2. Pick a datapoint according to some scheme (more on this in a second) and call the associated phone number to get a boy/girl label
3. Re-fit a Gaussian mixture model to heights, but in the E step, restrict the membership probabilities to 1 or 0, according to the labels received. Somehow enforce the constraint that $$\mu_{girl} <= \mu_{boy}$$ (this may not be trivial).
4. Repeat step 2 until tired of calling people

This seems to make sense to me, but only at an intuitive level. I'm worried that if my label querying scheme is not random, I'll be biasing my results.

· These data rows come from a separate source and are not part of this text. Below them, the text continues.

(** The arguments of one interface. *)
Definition device_args (index : Z) (netif : netif_config) : list string :=
  match if_pmd netif with
  | PMD_PHYS => ["-a"; if_device netif]
  | PMD_TAP => ["--vdev=" +:+ device_name netif index +:+ ",iface=" +:+ if_device netif]
  | PMD_AFPKT => ["--vdev=" +:+ device_name netif index +:+ ",iface=" +:+ if_device netif +:+ ",qpairs=1"]
  end%string.

Section ports.
Context `{!Dpdk, !Ethdev}.

Definition eal_args (progname : string) (conf : app_config) : option (list string) :=
  let physical := existsb (fun n => bool_decide (if_pmd n = PMD_PHYS)) (cf_interfaces conf) in
  argv ← add_args [] [progname; "-l"; pretty (cf_lcore conf); "-n"; "1"; "--proc-type=primary";
                      "--file-prefix=pulsaros-netstack-" +:+ pretty getpid]%string;
  argv ← foldl (fun acc '(i, n) => argv ← acc; add_args argv (device_args i n)) (Some argv) (indexed (cf_interfaces conf));
  if physical && truth (cf_no_huge conf) then None else
  argv ← (if physical then Some argv else add_arg argv "--no-pci");
  if truth (cf_no_huge conf) then add_arg argv "--no-huge" else Some argv.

1. If I pick the point with the greatest cross-entropy, I'll call a bunch of people who have height 5'4.5", and probably get a 50/50 breakdown of girl/boy. After a couple of points, I think this could end up with two clusters sitting on top of each other.
2. if my label querying scheme is to pick the points furthest from the decision boundary, it should lead to a nice separation, and it would probably help enforce $$\mu_{boy} > \mu_{girl}$$ if that constraint in step 3 turns out to be hard to enforce. But after a couple of points, I'll be calling the least informative points. Also, perhaps my results will imply greater separation than there actually is.
3. Picking points randomly seems so inefficient.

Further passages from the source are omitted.